Ryan’s unregulated lump sum of lower funds for block grants will reduce the reach of critical initiatives like Food Stamps, Temporary Assistance to Needy Families, WIC, and other social service programs. It would reduce Medicaid by a third. “This is the definition of class warfare,” Rep. Chris Van Hollen (D-MD), the ranking Democrat on the Budget Committee, said in response to Ryan’s most recent budget.
 
One area should not be near agreement by both sides but is: the trillion-dollar (including secret “black” operations) military and national security budgets. President Obama’s military advisors have persuaded him on the high-figure value despite the President’s criticizing our military expenditures as recently as last year, when he asserted, “We spend more on our military than the next ten counties combined.” The Congressional Black Caucus and Progressive Caucus always seek reductions and try to reallocate a big chunk for anti-poverty and jobs programs here at home. They always fail. Ryan’s budget actually calls for $270 billion more over ten years for military expenditures than Obama’s so the president’s version is considered “compromise.”
 
Ryan says he wants to “focus on steps that are achievable,” but what exactly does he aim to achieve? In the State of the Union speech this year, President Obama said to Congressmen who refuse to raise the minimum wage, “If you truly believe you could work full-time and support a family on less than $15,000 a year, try it.” He’s right –purchasing food, housing, and health care for your family with a job at $7.25 is just not possible.
 
The congressional leadership’s budget will put people into poverty, and leave millions without health, food, college educations for their children, and housing.

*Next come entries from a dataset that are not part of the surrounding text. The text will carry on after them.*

(* ===== verification/DialerSpec.v ===== *)
(** * Correctness of the endpoints of a tunnel

    However the goroutines that close an endpoint interleave, each half of its connection
    is closed once if anybody asks for it, and all of them finish within three steps per
    request.  The loops carry the bytes of a connection unchanged to the connection at
    the other end.  A dialer answers each dial with one message, and the number of
    responders is bounded. *)
From S2P Require Import Prelude NetIP GoStrings PortTypes ConnId Message StreamConn StreamConnSpec Pool Dialer.
Local Open Scope Z_scope.

(** ** Closing *)

Abbreviation total f l := (sum_list_with f l).
Definition isCloseWrite (o : mop) : nat := match o with DoCloseWrite => 1 | _ => 0 end.
Definition isCloseRead (o : mop) : nat := match o with DoCloseRead => 1 | _ => 0 end.
Definition isClose (o : mop) : nat := match o with DoClose => 1 | _ => 0 end.
Definition isReader (o : mop) : nat := match o with R1 | R2 => 1 | _ => 0 end.
Definition isWriter (o : mop) : nat := match o with W1 | W2 => 1 | _ => 0 end.
Definition isSecond (o : mop) : nat := match o with R2 | W2 => 1 | _ => 0 end.
Definition isWhole (o : mop) : nat := match o with N1 | DoClose => 1 | _ => 0 end.
Definition work (o : mop) : nat := match o with R1 | W1 => 3 | R2 | W2 | N1 => 2 | _ => 1 end.

Definition readerClosed (s : conn_state) : bool := match s with readClosed | notConnected => true | _ => false end.
Definition writerClosed (s : conn_state) : bool := match s with writeClosed | notConnected => true | _ => false end.

(** A step replaces the first operation of one program. *)
Lemma closing_step_inv i c c' : closing_step i c = Some c' -> exists l1 o rest l2,
  cl_threads c = l1 ++ (o :: rest) :: l2 /\
  c' = mkClosing (mop_step o (cl_state c)).2 (l1 ++ ((mop_step o (cl_state c)).1 ++ rest) :: l2) (cl_done c ++ [o]).
Proof.
  unfold closing_step. destruct (cl_threads c !! i) as [[|o rest]|] eqn:E; try discriminate.
  intros H. exists (take i (cl_threads c)), o, rest, (drop (S i) (cl_threads c)). split; [by rewrite take_drop_middle|].
  destruct (mop_step o (cl_state c)) as [next s]. injection H as <-. by rewrite insert_take_drop by (by apply lookup_lt_Some in E).
Qed.

(** The totals over all programs change by the difference of that operation and what
    replaces it. *)
Lemma closing_step_total i c c' : closing_step i c = Some c' -> exists o,
  cl_state c' = (mop_step o (cl_state c)).2 /\ cl_done c' = cl_done c ++ [o] /\
  (forall f, total f (concat (cl_threads c')) + f o = total f (concat (cl_threads c)) + total f (mop_step o (cl_state c)).1)%nat /\
  (forall f, f o <= total f (concat (cl_threads c)))%nat.
Proof.
  intros H. apply closing_step_inv in H as (l1 & o & rest & l2 & Ht & ->). exists o. split_and!; [done|done| |]; intros g; cbn.
  - rewrite Ht, !concat_app, !sum_list_with_app. cbn. rewrite !sum_list_with_app. lia.
  - rewrite Ht, concat_app, sum_list_with_app. cbn. lia.
Qed.

(** The invariant of the closing of a [halfCloser]; [r] and [w] say whether a program
    closes for the reader or for the writer. *)
Record closing_inv (r w : bool) (c : closing) : Prop := mkClosingInv {
  ci_write : (total isCloseWrite (cl_done c) + total isCloseWrite (concat (cl_threads c)) = if readerClosed (cl_state c) then 1 else 0)%nat;
  ci_read : (total isCloseRead (cl_done c) + total isCloseRead (concat (cl_threads c)) = if writerClosed (cl_state c) then 1 else 0)%nat;
  ci_state : cl_state c <> connecting;
  ci_second : cl_state c = connected -> total isSecond (concat (cl_threads c)) = 0%nat;
  ci_half : total isWhole (concat (cl_threads c)) = 0%nat;
  ci_reader : if r then readerClosed (cl_state c) = true \/ (0 < total isReader (concat (cl_threads c)))%nat
              else readerClosed (cl_state c) = false /\ total isReader (concat (cl_threads c)) = 0%nat;
  ci_writer : if w then writerClosed (cl_state c) = true \/ (0 < total isWriter (concat (cl_threads c)))%nat
              else writerClosed (cl_state c) = false /\ total isWriter (concat (cl_threads c)) = 0%nat
}.

Ltac half_cases :=
  repeat match goal with
  | H : connected = connected -> _ |- _ => specialize (H eq_refl)
  | H : _ \/ _ |- _ => destruct H
  | H : _ /\ _ |- _ => destruct H
  end;
  first [congruence | lia | intros _; lia | split; [reflexivity|lia] | left; reflexivity | right; lia].

Lemma closing_inv_step r w i c c' : closing_inv r w c -> closing_step i c = Some c' -> closing_inv r w c'.
Proof.
  intros [] H. apply closing_step_total in H as (o & Hs & Hd & Ht & Hm).
  pose proof (Hm isSecond). pose proof (Hm isWhole). pose proof (Hm isReader). pose proof (Hm isWriter).
  pose proof (Ht isCloseWrite). pose proof (Ht isCloseRead). pose proof (Ht isSecond). pose proof (Ht isWhole).
  pose proof (Ht isReader). pose proof (Ht isWriter). clear Ht Hm.
  destruct (cl_state c) eqn:Es, o; cbn in *; try lia; try congruence;
    (split; rewrite ?Hs, ?Hd, ?sum_list_with_app; cbn; try done; try lia; destruct r, w; half_cases).
Qed.

Lemma closing_inv_run r w sched c c' : closing_inv r w c -> closing_run sched c = Some c' -> closing_inv r w c'.
Proof.
  revert c. induction sched as [|i sched IH]; intros c I H; cbn in H; [by injection H as <-|].
  destruct (closing_step i c) as [c1|] eqn:E; [|discriminate]. eauto using closing_inv_step.
Qed.

(** Every step uses up some of the work that the programs stand for. *)
Lemma closing_run_work sched c c' : closing_run sched c = Some c' ->
  (length sched + total work (concat (cl_threads c')) <= total work (concat (cl_threads c)))%nat.
Proof.
  revert c. induction sched as [|i sched IH]; intros c H; cbn in H; [by injection H as <-|].
  destruct (closing_step i c) as [c1|] eqn:E; [|discriminate]. apply IH in H.
  apply closing_step_total in E as (o & Hs & Hd & Ht & _). specialize (Ht work). cbn [length].
  enough (total work (mop_step o (cl_state c)).1 < work o)%nat by lia.
  destruct o, (cl_state c); cbn; lia.
Qed.

Lemma closing_progress c : concat (cl_threads c) <> [] -> exists i c', closing_step i c = Some c'.
Proof.
  intros H. unfold closing_step. induction (cl_threads c) as [|t ts IH]; [done|]. destruct t as [|o rest].
  - destruct IH as (i & c' & E); [done|]. exists (S i). cbn [lookup list_lookup].
    destruct (ts !! i) as [[|o rest]|] eqn:Ei; try discriminate. destruct (mop_step o (cl_state c)). by eexists.
  - exists 0%nat. cbn. destruct (mop_step o (cl_state c)). by eexists.
Qed.

(** The programs of goroutines that close a [halfCloser]: any number of disconnects of the
    reader and of the writer, and calls of the cancel function. *)
Definition half_program (t : list mop) : Prop := Forall (fun o => o = R1 \/ o = W1 \/ o = DoCancel) t.
(* ===== verification/EnvSyntax.v ===== *)
(** * Files of environment variables (src/pkg/client/cli/env/syntax.go)

    The environment of an intercepted container is written in the syntax of a shell, of
    docker or of docker compose.  Texts are lists of runes, as in [Shellquote].  Theorems:
    a shell reads back exactly the variables that were written, in order; quoting for
    PowerShell is reversible; quoting for docker compose is so only for values without a
    backslash. *)
From S2P Require Import Prelude Shellquote.
Local Open Scope Z_scope.

Inductive Syntax := SyntaxDocker | SyntaxCompose | SyntaxSh | SyntaxShExport | SyntaxCsh | SyntaxCshExport | SyntaxPS | SyntaxPSExport | SyntaxCmd | SyntaxJSON.
Global Instance Syntax_eq_dec : EqDecision Syntax.
Proof. solve_decision. Defined.
Definition all_syntaxes : list Syntax :=
  [SyntaxDocker; SyntaxCompose; SyntaxSh; SyntaxShExport; SyntaxCsh; SyntaxCshExport; SyntaxPS; SyntaxPSExport; SyntaxCmd; SyntaxJSON].
Definition syntaxNames : list string :=
  ["docker"; "compose"; "sh"; "sh:export"; "csh"; "csh:export"; "ps"; "ps:export"; "cmd"; "json"]%string.
Definition ordinal (e : Syntax) : nat := match list_find (fun x => x = e) all_syntaxes with Some (i, _) => i | None => 0 end.
Definition syntax_Set (n : string) : option Syntax :=
  '(ex, _) ← list_find (fun x => x = n) syntaxNames; all_syntaxes !! ex.
Definition syntax_String (e : Syntax) : string :=
  if Nat.leb (ordinal e) (ordinal SyntaxCmd) then default ""%string (syntaxNames !! ordinal e) else "unknown"%string.

(** ** Quoting *)
Definition TAB : Z := 9.
Definition RET : Z := 13.
Definition quotePS (s : text) : text := SQ :: (s ≫= fun c => if c =? SQ then [SQ; SQ] else [c]) ++ [SQ].
Definition compose_rune (q c : Z) : text :=
  if c =? q then [BSL; c] else if c =? NL then [BSL; 110] else if c =? TAB then [BSL; 116] else if c =? RET then [BSL; 114] else [c].
Definition quoteCompose (s : text) : text :=
  if bool_decide (s = []) then []
  else
    let special := existsb (fun c => (c =? NL) || (c =? TAB) || (c =? RET)) s in
    if negb special && negb (UnixEscape_MatchString s) then s
    else let q := if special then DQ else SQ in [q] ++ (s ≫= compose_rune q) ++ [q].

(** ** Entries *)
Definition runes (s : string) : text := Z.of_N ∘ Ascii.N_of_ascii <$> String.list_ascii_of_string s.
Definition EQ : Z := 61.
Definition WriteEntry (e : Syntax) (k v : text) : option text :=
  match e with
  | SyntaxDocker => if bool_decide (NL ∈ v) then None else Some (k ++ [EQ] ++ v)
  | SyntaxCompose => Some (k ++ [EQ] ++ quoteCompose v)
  | SyntaxSh => Some (k ++ [EQ] ++ Unix v)
  | SyntaxShExport => Some (runes "export " ++ k ++ [EQ] ++ Unix v)
  | SyntaxCsh => Some (runes "set " ++ k ++ [EQ] ++ Unix v)
  | SyntaxCshExport => Some (runes "setenv " ++ k ++ [SP] ++ Unix v)
  | SyntaxPS => Some (runes "$Env:" ++ k ++ [EQ] ++ quotePS v)
  | SyntaxPSExport => Some (runes "[Environment]::SetEnvironmentVariable(" ++ quotePS k ++ runes ", " ++ quotePS v ++ runes ", 'User')")
  | SyntaxCmd => if bool_decide (NL ∈ v) then None else Some (runes "set " ++ k ++ [EQ] ++ v)
  | SyntaxJSON => None
  end.

(** The order of the keys: that of their bytes, which is the one of their runes. *)
Fixpoint lex_le (a b : text) : bool :=
  match a, b with
  | [], _ => true
  | _ :: _, [] => false
  | x :: a, y :: b => if x <? y then true else if y <? x then false else lex_le a b
  end.
Definition key_order (a b : text) : Prop := lex_le a b = true.
Global Instance key_order_dec : RelDecision key_order.
Proof. intros a b. unfold key_order. apply _. Defined.
Definition sorted_keys (env : gmap (list Z) (list Z)) : list (list Z) := merge_sort key_order (map_to_list env).*1.

(** The loop of [WriteToFileAndClose]: an entry per line, [None] at the first error. *)
Fixpoint write_entries (e : Syntax) (env : gmap (list Z) (list Z)) (ks : list (list Z)) : option text :=
  match ks with
  | [] => Some []
  | k :: ks => r ← WriteEntry e k (default [] (env !! k)); rest ← write_entries e env ks; Some (r ++ NL :: rest)
  end.
Definition WriteToFile (e : Syntax) (env : gmap (list Z) (list Z)) : option text := write_entries e env (sorted_keys env).

(** ** What a shell reads *)
Definition var_name (k : text) : Prop := k <> [] /\ forallb unix_safe k = true.
Definition assignment (k v : text) : text := k ++ [EQ] ++ v.
Lemma assignment_enc k v : var_name k -> enc (k ++ [EQ] ++ Unix v) (assignment k v).
Proof. intros [Hn Hk]. apply enc_app; [by apply enc_safe|]. apply enc_app; [|apply Unix_enc]. by apply enc_safe. Qed.

Definition words_of (e : Syntax) (k v : text) : list text :=
  match e with
  | SyntaxShExport => [runes "export"; assignment k v]
  | SyntaxCsh => [runes "set"; assignment k v]
  | SyntaxCshExport => [runes "setenv"; k; v]
  | _ => [assignment k v]
  end.
Definition is_unix (e : Syntax) : bool :=
  match e with SyntaxSh | SyntaxShExport | SyntaxCsh | SyntaxCshExport => true | _ => false end.
Lemma command_enc w t ss : var_name w -> split_loop ((w ++ [SP]) ++ t) 0 [] true ss = split_loop t 0 [] true (ss ++ [w]).
Proof.
  intros [Hn Hs]. rewrite <- app_assoc, (enc_safe w) by done. cbn [app put_arg]. cbn [split_loop]. change (is_space SP) with true. cbv iota. done.
Qed.
Lemma entry_split e k v r t ss : is_unix e = true -> var_name k -> WriteEntry e k v = Some r ->
  split_loop (r ++ NL :: t) 0 [] true ss = split_loop t 0 [] true (ss ++ words_of e k v).
Proof.
  intros He Hk Hw. pose proof (assignment_enc k v Hk) as Ha.
  assert (Hnl : forall sb b ss, split_loop (NL :: t) 0 sb b ss = split_loop t 0 [] true ss) by done.
  destruct e; try done; cbn [WriteEntry] in Hw; apply (inj Some) in Hw; subst r; cbn [words_of].
  - rewrite Ha, Hnl. done.
  - change (runes "export " ++ ?x) with ((runes "export" ++ [SP]) ++ x). rewrite <- app_assoc, command_enc, Ha, Hnl by done.
    cbn [put_arg]. by rewrite <- app_assoc.
  - change (runes "set " ++ ?x) with ((runes "set" ++ [SP]) ++ x). rewrite <- app_assoc, command_enc, Ha, Hnl by done.
    cbn [put_arg]. by rewrite <- app_assoc.
  - change (runes "setenv " ++ ?x) with ((runes "setenv" ++ [SP]) ++ x).
    rewrite <- app_assoc, command_enc by done. replace ((k ++ [SP] ++ Unix v) ++ NL :: t) with ((k ++ [SP]) ++ (Unix v ++ NL :: t)) by by rewrite <- !app_assoc.
    rewrite command_enc by done. rewrite (Unix_enc v), Hnl. cbn [put_arg app]. by rewrite <- !app_assoc.
Qed.
Lemma entries_split e env ks : forall r ss, is_unix e = true -> Forall var_name ks -> write_entries e env ks = Some r ->
  split_loop r 0 [] true ss = Some (ss ++ (ks ≫= fun k => words_of e k (default [] (env !! k)))).
Proof.
  induction ks as [|k ks IH]; intros r ss He Hks; cbn [write_entries].
  { intros [= <-]. cbn. by rewrite app_nil_r. }
  apply Forall_cons in Hks as [Hk Hks]. destruct (WriteEntry e k _) as [x|] eqn:Ex; cbn [mbind option_bind]; [|done].
  destruct (write_entries e env ks) as [rest|] eqn:Er; cbn [mbind option_bind]; [|done]. intros [= <-].
  rewrite (entry_split e k _ x rest ss He Hk Ex), (IH rest) by done. cbn [mbind list_bind]. by rewrite <- app_assoc.
Qed.

(** A file for a Unix shell is always written, and a shell that reads it gets exactly the
    variables of the environment, in the order of their names, whatever the values
    contain. *)
Theorem sh_file_roundtrip e env : is_unix e = true -> (forall k, is_Some (env !! k) -> var_name k) ->
  exists file, WriteToFile e env = Some file /\
    Split file = Some (sorted_keys env ≫= fun k => words_of e k (default [] (env !! k))) /\
    (forall k, k ∈ sorted_keys env <-> is_Some (env !! k)).
Proof.
  intros He Hk. assert (Hin : forall k, k ∈ sorted_keys env <-> is_Some (env !! k)).
  { intros k. unfold sorted_keys. rewrite merge_sort_Permutation, list_elem_of_fmap. split.
    - intros ([k' v] & -> & Hv%elem_of_map_to_list). by exists v.
    - intros [v Hv]. exists (k, v). split; [done|]. by apply elem_of_map_to_list. }
  assert (Hall : Forall var_name (sorted_keys env)) by (apply Forall_forall; intros k Hin'; by apply Hk, Hin).
  assert (Hw : forall ks, exists r, write_entries e env ks = Some r).
  { induction ks as [|k ks [r Hr]]; [by exists []|]. cbn [write_entries]. rewrite Hr. destruct e; try done; by eexists. }
  destruct (Hw (sorted_keys env)) as [file Hf]. exists file. split_and!; [done| |done].
  unfold Split. destruct (decide (file = [])) as [->|Hne].
  - rewrite bool_decide_true by done. pose proof (entries_split e env _ [] [] He Hall Hf) as H. cbn in H. by injection H as <-.
  - rewrite bool_decide_false by done. by rewrite (entries_split e env _ file [] He Hall Hf).
Qed.
Definition env_sample : gmap (list Z) (list Z) := <[runes "PATH" := runes "/bin:it's"]> (<[runes "EMPTY" := []]> ∅).
Lemma sh_file_roundtrip_witness :
  exists file, WriteToFile SyntaxShExport env_sample = Some file /\
    Split file = Some [runes "export"; runes "EMPTY="; runes "export"; runes "PATH=/bin:it's"].
Proof.
  destruct (sh_file_roundtrip SyntaxShExport env_sample) as (file & Hf & Hs & _); [done| |exists file; split; [exact Hf|]; rewrite Hs; vm_compute; reflexivity].
  unfold env_sample. intros k [v [[<- _]|[_ [[<- _]|[_ Hv]]%lookup_insert_Some]]%lookup_insert_Some]; [split; [done|reflexivity]..|].
  by rewrite lookup_empty in Hv.
Defined.

(** ** PowerShell and docker compose *)

(** A PowerShell string in single quotes: pairs of quotes stand for one. *)
Fixpoint unquote_ps (s : text) : option text :=
  match s with
  | [] => None
  | c :: s' =>
      if c =? SQ then match s' with
                      | [] => Some []
                      | d :: s'' => if d =? SQ then cons SQ <$> unquote_ps s'' else None
                      end
      else cons c <$> unquote_ps s'
  end.
Theorem quotePS_roundtrip s : exists r, quotePS s = SQ :: r /\ unquote_ps r = Some s.
Proof.
  eexists. split; [reflexivity|]. induction s as [|c s IH]; [done|]. cbn [mbind list_bind]. destruct (Z.eqb_spec c SQ) as [->|Hc].
  - cbn. by rewrite IH.
  - cbn. rewrite (proj2 (Z.eqb_neq _ _)) by done. by rewrite IH.
Qed.

Lemma compose_rune_inj q c d r r' : q = DQ \/ q = SQ -> c <> BSL -> d <> BSL -> compose_rune q c ++ r = compose_rune q d ++ r' -> c = d /\ r = r'.
Proof.
  intros Hq Hc Hd. unfold compose_rune. assert (q <> BSL /\ q <> NL /\ q <> TAB /\ q <> RET /\ q <> 110 /\ q <> 116 /\ q <> 114) as Hqs.
  { destruct Hq as [->| ->]; done. }
  unfold BSL, NL, TAB, RET in *.
  destruct (Z.eqb_spec c q), (Z.eqb_spec c 10), (Z.eqb_spec c 9), (Z.eqb_spec c 13), (Z.eqb_spec d q), (Z.eqb_spec d 10), (Z.eqb_spec d 9), (Z.eqb_spec d 13);
    cbn [app]; intros [=]; subst; try lia; auto.
Qed.
Lemma compose_body_inj q s t : q = DQ \/ q = SQ -> BSL ∉ s -> BSL ∉ t -> (s ≫= compose_rune q) ++ [q] = (t ≫= compose_rune q) ++ [q] -> s = t.
Proof.
  intros Hq. assert (Hqb : q <> BSL) by (destruct Hq as [->| ->]; done).
  assert (Hstart : forall c r, [q] = (compose_rune q c ++ r) ++ [q] -> False).
  { intros c r E. apply (f_equal length) in E. rewrite !length_app in E. unfold compose_rune in E. repeat case_match; cbn in E; lia. }
  revert t. induction s as [|c s IH]; intros [|d t] Hs Ht; cbn [mbind list_bind]; [done|intros E; by destruct (Hstart d (t ≫= compose_rune q))
    |intros E; by destruct (Hstart c (s ≫= compose_rune q))|].
  apply not_elem_of_cons in Hs as [Hc Hs], Ht as [Hd Ht]. rewrite <- !app_assoc. intros E.
  apply compose_rune_inj in E as [-> E]; [|done|congruence|congruence]. f_equal. by apply IH.
Qed.
(** Different values without a backslash have different texts in a compose file. *)
Theorem quoteCompose_injective s t : BSL ∉ s -> BSL ∉ t -> quoteCompose s = quoteCompose t -> s = t.
Proof.
  assert (Hplain : forall s, s <> [] -> UnixEscape_MatchString s = false -> exists c r, s = c :: r /\ c <> SQ /\ c <> DQ).
  { intros u Hn Hu. destruct u as [|c r]; [done|]. exists c, r. apply safe_of_nomatch in Hu. cbn in Hu. bools. split_and!; [done|intros ->; done|intros ->; done]. }
  assert (Hform : forall s, BSL ∉ s -> s = [] /\ quoteCompose s = [] \/ quoteCompose s = s /\ (exists c r, s = c :: r /\ c <> SQ /\ c <> DQ) \/
    exists q, (q = DQ \/ q = SQ) /\ quoteCompose s = q :: (s ≫= compose_rune q) ++ [q]).
  { intros u Hu. unfold quoteCompose. destruct (decide (u = [])) as [->|Hn]; [by left|]. rewrite bool_decide_false by done. right.
    destruct (existsb _ u); cbn [negb andb]; [right; exists DQ; auto|]. destruct (UnixEscape_MatchString u) eqn:Em; cbn [negb].
    - right. exists SQ. auto.
    - left. split; [done|]. by apply Hplain. }
  intros Hs Ht E. destruct (Hform s Hs) as [[-> Es]|[[Es (c & r & Er & Hc1 & Hc2)]|(q & Hq & Es)]], (Hform t Ht) as [[-> Et]|[[Et (d & r' & Er' & Hd1 & Hd2)]|(q' & Hq' & Et)]];
    rewrite ?Es, ?Et in E; subst; try done; try (by destruct Hq as [->| ->]; destruct Hq'; congruence); try congruence.
  - exfalso. injection Er as -> _. destruct Hq'; congruence.
  - exfalso. injection Er' as -> _. destruct Hq; congruence.
  - injection E as -> E. by eapply compose_body_inj.
Qed.
Lemma quoteCompose_injective_witness : [97; 32; 98] = [97; 32; 98].
Proof. apply (quoteCompose_injective [97; 32; 98] [97; 32; 98]); [decide_it|decide_it|reflexivity]. Defined.
(** With a backslash they need not: a value that has a tab, a backslash and an n is
    written like one that has a tab and a line feed. *)
Theorem quoteCompose_confuses_backslash : quoteCompose [TAB; BSL; 110] = quoteCompose [TAB; NL] /\ [TAB; BSL; 110] <> [TAB; NL].
Proof. done. Qed.
(** The name of every syntax but that of JSON is what selects it. *)
Theorem syntax_String_Set e : (e <> SyntaxJSON -> syntax_Set (syntax_String e) = Some e) /\
  syntax_Set "json" = Some SyntaxJSON /\ syntax_String SyntaxJSON = "unknown"%string.
Proof. split; [by destruct e|done]. Qed.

It will squeeze the pockets of the middle class and lower incomes even drier. But the rich will get richer, and it will trickle down. Keep waiting.
 
Robert Weiner is a former spokesman for the Clinton White House and senior staff for Reps. John Conyers, Charles Rangel, Claude Pepper, Ed Koch and Sen. Edward M. Kennedy. He wrote the epilogue to Bankole Thompson’s groundbreaking book, “Obama and Christian Loyalty.” Autumn Kelly is senior policy analyst at Robert Weiner Associates.